### [Provided data]
──────────
(* ===================================================================== *)
(** * Strings: [str.strip], [str.split] *)
(* ===================================================================== *)

Module Str.

(** [str.isspace] on one character, for code points below 256:
    TAB..CR, FS..US, SPACE, NEL (0x85) and NBSP (0xA0). *)
Definition isspace (c : ascii) : bool :=
  let n := Z.of_nat (nat_of_ascii c) in
  ((9 <=? n) && (n <=? 13)) || ((28 <=? n) && (n <=? 32))
  || (n =? 133) || (n =? 160).

Fixpoint mem (c : ascii) (cs : string) : bool :=
  match cs with
  | EmptyString => false
  | String d cs' => Ascii.eqb c d || mem c cs'
  end.

Fixpoint lstrip_by (p : ascii -> bool) (s : string) : string :=
  match s with
  | EmptyString => EmptyString
  | String c s' => if p c then lstrip_by p s' else s
  end.

Fixpoint rstrip_by (p : ascii -> bool) (s : string) : string :=
  match s with
  | EmptyString => EmptyString
  | String c s' =>
      match rstrip_by p s' with
      | EmptyString => if p c then EmptyString else String c EmptyString
      | r => String c r
      end
  end.

Definition strip_by (p : ascii -> bool) (s : string) : string :=
  rstrip_by p (lstrip_by p s).

(** [s.strip()] *)
Definition strip (s : string) : string := strip_by isspace s.

(** [s.strip(chars)] *)
Definition strip_chars (chars : string) (s : string) : string :=
  strip_by (fun c => mem c chars) s.

(** [s.split()]: maximal runs of non-whitespace characters.
    [tok] is the token being read, [s] what is left of the string. *)
Fixpoint split_from (tok : string) (s : string) : list string :=
  match s with
  | EmptyString =>
      match tok with EmptyString => [] | _ => [tok] end
  | String c s' =>
      if isspace c then
        match tok with
        | EmptyString => split_from EmptyString s'
        | _ => tok :: split_from EmptyString s'
        end
      else split_from (tok ++ String c EmptyString) s'
  end.

Definition split (s : string) : list string := split_from EmptyString s.

(** No character of [s] is white space. *)
Fixpoint no_space (s : string) : bool :=
  match s with
  | EmptyString => true
  | String c s' => negb (isspace c) && no_space s'
  end.

End Str.

(* ===================================================================== *)
(** * Floats: binary64 *)
(* ===================================================================== *)

Module F64.

Definition prec : Z := 53.
Definition emax : Z := 1024.

Definition float : Type := spec_float.

Definition nan : float := S754_nan.
Definition zero : float := S754_zero false.

Definition add : float -> float -> float := SFadd prec emax.
Definition sub : float -> float -> float := SFsub prec emax.
Definition mul : float -> float -> float := SFmul prec emax.
Definition div : float -> float -> float := SFdiv prec emax.
Definition ltb : float -> float -> bool := SFltb.
Definition leb : float -> float -> bool := SFleb.

Definition is_nan (x : float) : bool :=
  match x with S754_nan => true | _ => false end.

(** The binary64 value nearest to the integer [z] (ties to even);
    an infinity when [z] is out of range. *)
Definition of_Z (z : Z) : float := binary_normalize prec emax z 0 false.

(** The binary64 value nearest to [m / d], for [m >= 0], [d > 0]
    with sign [s] ([true] is negative). *)
Definition of_quotient (s : bool) (m d : Z) : float :=
  let '(q, e, l) := SFdiv_core_binary prec emax m 0 d 0 in
  binary_round_aux prec emax s q e l.

(** The binary64 value nearest to [(-1)^s * m * 10^e], for [m >= 0]:
    what a correctly rounded decimal-to-binary conversion returns. *)
Definition of_decimal (s : bool) (m e : Z) : float :=
  match m with
  | Z0 => S754_zero s
  | Zneg _ => S754_nan
  | Zpos _ =>
      match e with
      | Zneg p => of_quotient s m (Z.pow 10 (Zpos p))
      | _ => binary_normalize prec emax (if s then - (m * Z.pow 10 e) else m * Z.pow 10 e) 0 false
      end
  end.

(** |x| truncated to an integer, for finite [x = m * 2^e]. *)
Definition trunc_abs (m : positive) (e : Z) : Z :=
  match e with
  | Zneg p => Z.shiftr (Zpos m) (Zpos p)
  | _ => Z.shiftl (Zpos m) e
  end.

(** |x| rounded to the nearest integer, ties to even. *)
Definition round_abs (m : positive) (e : Z) : Z :=
  match e with
  | Zneg p =>
      let q := Z.shiftr (Zpos m) (Zpos p) in
      let r := Z.land (Zpos m) (Z.ones (Zpos p)) in
      let half := Z.shiftl 1 (Zpos p - 1) in
      match Z.compare r half with
      | Lt => q
      | Gt => q + 1
      | Eq => if Z.even q then q else q + 1
      end
  | _ => Z.shiftl (Zpos m) e
  end.

Definition signed (s : bool) (z : Z) : Z := if s then - z else z.

(** [int(x)] for a float [x]: truncation towards zero. *)
Definition to_int (x : float) : outcome Z :=
  match x with
  | S754_nan => Raise ValueError
  | S754_infinity _ => Raise OverflowError
  | S754_zero _ => Return 0
  | S754_finite s m e => Return (signed s (trunc_abs m e))
  end.

(** [round(x)] for a float [x], no [ndigits]: an [int], half to even. *)
Definition round (x : float) : outcome Z :=
  match x with
  | S754_nan => Raise ValueError
  | S754_infinity _ => Raise OverflowError
  | S754_zero _ => Return 0
  | S754_finite s m e => Return (signed s (round_abs m e))
  end.

(** [float(z)] for an [int] [z]. *)
Definition of_int (z : Z) : outcome float :=
  match of_Z z with
  | S754_infinity _ => Raise OverflowError
  | f => Return f
  end.

(** [x - z] and [x * z] for a float [x] and an [int] [z]: the [int] is
    converted first. *)
Definition sub_int (x : float) (z : Z) : outcome float :=
  y <- of_int z ;; Return (sub x y).

Definition mul_int (x : float) (z : Z) : outcome float :=
  y <- of_int z ;; Return (mul x y).

(** The order between the value of [x] and the integer [z], computed
    exactly on integers; [None] for NaN, which is not ordered. *)
Definition compare_int (x : float) (z : Z) : option comparison :=
  match x with
  | S754_nan => None
  | S754_infinity s => Some (if s then Lt else Gt)
  | S754_zero _ => Some (0 ?= z)
  | S754_finite s m e =>
      Some match e with
           | Zneg p => signed s (Zpos m) ?= z * 2 ^ Zpos p
           | _ => signed s (Zpos m) * 2 ^ e ?= z
           end
  end.

(** [x] is a binary64 value in its one canonical form. *)
Definition valid (x : float) : Prop := valid_binary prec emax x = true.

End F64.

(* ===================================================================== *)
(** * Number literals: [float(str)] and [complex(str)] *)
(* ===================================================================== *)

Module Num.

Definition code (c : ascii) : Z := Z.of_nat (nat_of_ascii c).

Definition is_digit (c : ascii) : bool := (48 <=? code c) && (code c <=? 57).
Definition digit_val (c : ascii) : Z := code c - 48.

(** C's [isspace] in the C locale ([Py_ISSPACE]). *)
Definition c_isspace (c : ascii) : bool :=
  ((9 <=? code c) && (code c <=? 13)) || (code c =? 32).

(** [Py_TOLOWER] *)
Definition to_lower (c : ascii) : ascii :=
  if (65 <=? code c) && (code c <=? 90)
  then ascii_of_nat (nat_of_ascii c + 32) else c.
(** * The crawl engine of [scraper_tool/scraper.py]

    A shallow embedding of the class [Scraper]: URL normalisation, the scope
    filter, the frontier (queue, seen set, visited set), the per-page
    extraction over a BeautifulSoup tree and the crawl loop.  Python [str]
    values are [string]s, Python [set]s of strings are [gset string], the
    queue is a [list string].  The collaborators the code calls but does not
    define (the browser and its page, the HTML parser, [markdownify],
    [urljoin], [urlparse], the console, the progress display and the
    output file) are the fields of a record [World]; each may raise. *)

From Stdlib Require Import Ascii String.
From stdpp Require Import base decidable option list gmap strings pretty.

Open Scope string_scope.
Open Scope list_scope.

#[local] Set Warnings "-clear-no-such-hyp".

(** ** Python string operations used by the code *)

Module PyStr.

Definition hash : ascii := "#"%char.
Definition slash : ascii := "/"%char.
Definition dot : ascii := "."%char.
Definition newline : ascii := "010"%char.

(** [s.split(sep)[0]]: the part of [s] before the first [sep]. *)
Fixpoint split_head (sep : ascii) (s : string) : string :=
  match s with
  | EmptyString => EmptyString
  | String c r => if Ascii.eqb c sep then EmptyString
                  else String c (split_head sep r)
  end.

(** [c in s] for a one-character [c]. *)
Fixpoint contains (c : ascii) (s : string) : bool :=
  match s with
  | EmptyString => false
  | String a r => Ascii.eqb a c || contains c r
  end.

(** [s.split(sep)[-1]]: the part of [s] after the last [sep]. *)
Fixpoint split_last (sep : ascii) (s : string) : string :=
  match s with
  | EmptyString => EmptyString
  | String c r =>
      if Ascii.eqb c sep then split_last sep r
      else if contains sep r then split_last sep r
      else s
  end.

Definition is_empty (s : string) : bool :=
  match s with EmptyString => true | _ => false end.

(** [s.rstrip(c)] for a one-character argument: every trailing [c] goes. *)
Fixpoint rstrip (c : ascii) (s : string) : string :=
  match s with
  | EmptyString => EmptyString
  | String a r =>
      let r' := rstrip c r in
      if Ascii.eqb a c && is_empty r' then EmptyString else String a r'
  end.

(** [s.endswith(c)] for a one-character argument. *)
Fixpoint endswith (c : ascii) (s : string) : bool :=
  match s with
  | EmptyString => false
  | String a EmptyString => Ascii.eqb a c
  | String _ r => endswith c r
  end.

(** [s.startswith(p)]. *)
Definition startswith (p s : string) : bool := String.prefix p s.

(** [n] copies of the character [c]. *)
Fixpoint replicate (n : nat) (c : ascii) : string :=
  match n with
  | O => EmptyString
  | S n' => String c (replicate n' c)
  end.

(** Python's [str.isspace] on one character, for code points below 256. *)
Definition isspace (c : ascii) : bool :=
  let n := nat_of_ascii c in
  (Nat.leb 9 n && Nat.leb n 13) || (Nat.leb 28 n && Nat.leb n 32)
  || Nat.eqb n 133 || Nat.eqb n 160.

(** [s.lstrip()]. *)
Fixpoint lstrip_ws (s : string) : string :=
  match s with
  | EmptyString => EmptyString
  | String a r => if isspace a then lstrip_ws r else s
  end.

(** [s.rstrip()]. *)
Fixpoint rstrip_ws (s : string) : string :=
  match s with
  | EmptyString => EmptyString
  | String a r =>
      let r' := rstrip_ws r in
      if isspace a && is_empty r' then EmptyString else String a r'
  end.

(** [s.strip()]. *)
Definition strip (s : string) : string := rstrip_ws (lstrip_ws s).

(** Every character of [s] is white space. *)
Fixpoint all_space (s : string) : bool :=
  match s with
  | EmptyString => true
  | String a r => isspace a && all_space r
  end.

(** [s] begins, or ends, with a white-space character. *)
Definition starts_space (s : string) : bool :=
  match s with
  | EmptyString => false
  | String a _ => isspace a
  end.

Fixpoint ends_space (s : string) : bool :=
  match s with
  | EmptyString => false
  | String a EmptyString => isspace a
  | String _ r => ends_space r
  end.

(** The text between the end of a line and the start of the next one
    when [k] empty lines lie between them: [k + 1] newlines. *)
Definition blank_lines (k : nat) : string := replicate (S k) newline.

(** How many copies of [c] the string [s] starts with. *)
Fixpoint leading (c : ascii) (s : string) : nat :=
  match s with
  | String a r => if Ascii.eqb a c then S (leading c r) else O
  | EmptyString => O
  end.

(** [s.partition(sep)] for a one-character [sep]: the part before the
    first [sep] and, when there is one, the part after it. *)
Fixpoint partition (sep : ascii) (s : string) : string * option string :=
  match s with
  | EmptyString => (EmptyString, None)
  | String c r =>
      if Ascii.eqb c sep then (EmptyString, Some r)
      else let (h, t) := partition sep r in (String c h, t)
  end.

(** Python's [str.lower] on one character, for code points below 256: the
    letters A to Z and the capital letters from 192 to 222, the sign at
    215 apart, go 32 places up. *)
Definition lower_char (c : ascii) : ascii :=
  let n := nat_of_ascii c in
  if (Nat.leb 65 n && Nat.leb n 90)
     || (Nat.leb 192 n && Nat.leb n 222 && negb (Nat.eqb n 215))
  then ascii_of_nat (n + 32)
  else c.

(** [s.lower()]. *)
Fixpoint lower (s : string) : string :=
  match s with
  | EmptyString => EmptyString
  | String c r => String (lower_char c) (lower r)
  end.

End PyStr.

(** ** [Scraper.normalize_url] *)

(** [return url.split('#')[0].rstrip('/')]; [self] is not used. *)
Definition normalize_url (url : string) : string :=
  PyStr.rstrip PyStr.slash (PyStr.split_head PyStr.hash url).


(** The wording of the specification, kept apart for comparison: the part
    before the first [#], with one trailing [/] removed if there is one. *)
Fixpoint strip_one_trailing (c : ascii) (s : string) : string :=
  match s with
  | EmptyString => EmptyString
  | String a EmptyString => if Ascii.eqb a c then EmptyString else s
  | String a r => String a (strip_one_trailing c r)
  end.

Definition normalize_as_specified (url : string) : string :=
  strip_one_trailing PyStr.slash (PyStr.split_head PyStr.hash url).

(** ** Post-processing of the converted markup *)

(** [re.sub(r'\n{3,}', '\n\n', s)].  The scan goes left to right; a match
    starts at a newline followed by two more and, being greedy, takes every
    newline that follows.  [in_match] says that the scan is inside such a
    match, whose replacement has already been written. *)
Fixpoint re_sub_newlines (in_match : bool) (s : string) : string :=
  match s with
  | EmptyString => EmptyString
  | String c r =>
      if Ascii.eqb c PyStr.newline then
        if in_match then re_sub_newlines true r
        else if Nat.leb 2 (PyStr.leading PyStr.newline r)
             then String PyStr.newline
                    (String PyStr.newline (re_sub_newlines true r))
             else String c (re_sub_newlines false r)
      else String c (re_sub_newlines false r)
  end.

(** [re.sub(r'\n{3,}', '\n\n', markdown).strip()] *)
Definition post_process (markdown : string) : string :=
  PyStr.strip (re_sub_newlines false markdown).

(** ** Exceptions *)

(** A call either returns or raises; an exception is kept as the text that
    [str(e)] gives. *)
Inductive result (A : Type) : Type :=
| Ok (a : A)
| Raise (e : string).
Arguments Ok {A} a.
Arguments Raise {A} e.

Definition bind {A B} (r : result A) (k : A -> result B) : result B :=
  match r with
  | Ok a => k a
  | Raise e => Raise e
  end.

Notation "'call' x := r 'in' k" := (bind r (fun x => k))
  (at level 10, x name, r at level 100, k at level 200).

(** ** The parsed document *)

(** A BeautifulSoup tree: text nodes and tags with their attribute
    dictionary and their children. *)
#[warnings="-register-all"]
Inductive node : Type :=
| NavigableString (text : string)
| Tag (name : string) (attrs : list (string * string)) (contents : list node).

(** A reference to a node inside a tree: the child indexes from the root. *)
Definition path := list nat.

Module Soup.

Definition named (names : list string) (n : node) : bool :=
  match n with
  | NavigableString _ => false
  | Tag nm _ _ => existsb (String.eqb nm) names
  end.

(** [tag.get(key)] *)
Fixpoint get (key : string) (attrs : list (string * string)) : option string :=
  match attrs with
  | [] => None
  | (k, v) :: rest => if String.eqb k key then Some v else get key rest
  end.

(** [tag[key] = v] on a key that is present. *)
Fixpoint set (key v : string) (attrs : list (string * string))
  : list (string * string) :=
  match attrs with
  | [] => [(key, v)]
  | (k, v0) :: rest =>
      if String.eqb k key then (k, v) :: rest else (k, v0) :: set key v rest
  end.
──────────
### [Activity]
In the data above, retype exactly and only the lines between the one holding "(** How many" and the one holding "letters A to", inclusive.

### [Response to this task]
(** How many copies of [c] the string [s] starts with. *)
Fixpoint leading (c : ascii) (s : string) : nat :=
  match s with
  | String a r => if Ascii.eqb a c then S (leading c r) else O
  | EmptyString => O
  end.

(** [s.partition(sep)] for a one-character [sep]: the part before the
    first [sep] and, when there is one, the part after it. *)
Fixpoint partition (sep : ascii) (s : string) : string * option string :=
  match s with
  | EmptyString => (EmptyString, None)
  | String c r =>
      if Ascii.eqb c sep then (EmptyString, Some r)
      else let (h, t) := partition sep r in (String c h, t)
  end.

(** Python's [str.lower] on one character, for code points below 256: the
    letters A to Z and the capital letters from 192 to 222, the sign at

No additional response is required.